Yesterday, the Washington Free Beacon reported that U.S. intelligence officials are concerned that the Healthcare.gov contractor CGI Federal used Belarusian contractors, affiliated with the government, to work on the website. Those contractors have been linked by the intelligence community with malware, and privacy scams. Since Massachusetts used the same contractor it is worth asking if the same vulnerabilities are present in our state based exchange.
U.S. intelligence agencies last week urged the Obama administration to check its new healthcare network for malicious software after learning that developers linked to the Belarus government helped produce the website, raising fresh concerns that private data posted by millions of Americans will be compromised.
The intelligence agencies notified the Department of Health and Human Services, the agency in charge of the Healthcare.gov network, about their concerns last week. Specifically, officials warned that programmers in Belarus, a former Soviet republic closely allied with Russia, were suspected of inserting malicious code that could be used for cyber attacks, according to U.S. officials familiar with the concerns.
The software links the millions of Americans who signed up for Obamacare to the federal government and more than 300 medical institutions and healthcare providers.

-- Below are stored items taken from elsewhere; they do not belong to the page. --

(** A cycle keeps what its polls stored. *)
Lemma poll_cycle_agg solver fate solved now p w :
  let a := poll_all (H := field_network solver fate) env w (agg p) in
  let q := (poll_cycle (H := field_network solver fate) env solved now p w).1 in
  Devices (agg q) = Devices a ∧ DeviceComms (agg q) = DeviceComms a.
Proof.
  intros a q. subst q. unfold poll_cycle. fold a.
  destruct (push_state (Devices a) (Lab a) w) as [answer w']. destruct answer as [e|[st b]];
    match goal with |- context [applyPhysicsReply ?x ?y ?z ?u ?v] =>
      pose proof (apply_comms x y z u v); pose proof (apply_devices x y z u v); destruct (applyPhysicsReply x y z u v) end; done.
Qed.

Lemma issue_agg solver fate c pw : agg (issue (H0 := field_network solver fate) env c pw).1 = agg pw.1.
Proof.
  destruct pw as [p w]. unfold issue. case_if; [done|]. destruct (post_command _ _ _) as [[e|b] w']; [done|]. by case_if.
Qed.

Lemma issues_agg solver fate cmds pw :
  agg (fold_left (λ pw c, issue (H0 := field_network solver fate) env c pw) cmds pw).1 = agg pw.1.
Proof. revert pw. induction cmds as [|c cmds IH]; intros pw; cbn [fold_left]; [done|]. by rewrite IH, issue_agg. Qed.

Lemma handleCommand_agg solver fate text d r p w answer p' w' :
  RtacSim.handleCommand (H0 := field_network solver fate) env text d r p w = (answer, p', w') → agg p' = agg p.
Proof.
  unfold RtacSim.handleCommand. destruct (body r) as [cmd|]; [|by intros [= _ <- _]]. case_if; [by intros [= _ <- _]|].
  destruct (post_command _ _ _) as [[e|b] w1]; by intros [= _ <- _].
Qed.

“The U.S. Affordable Care Act software was written in part in Belarus by software developers under state control, and that makes the software a potential target for cyber attacks,” one official said.
Cyber security officials said the potential threat to the U.S. healthcare data is compounded by what they said was an Internet data “hijacking” last year involving Belarusian state-controlled networks. The month-long diversion covertly rerouted massive amounts of U.S. Internet traffic to Belarus-a repressive dictatorship located between Russia, Poland, and Ukraine.
Red Mass Group asked the Health Connector Authority if Belarusian contractors were used in the development of the state based exchanged. Spokesman Jason Lefferts said that he is looking into it.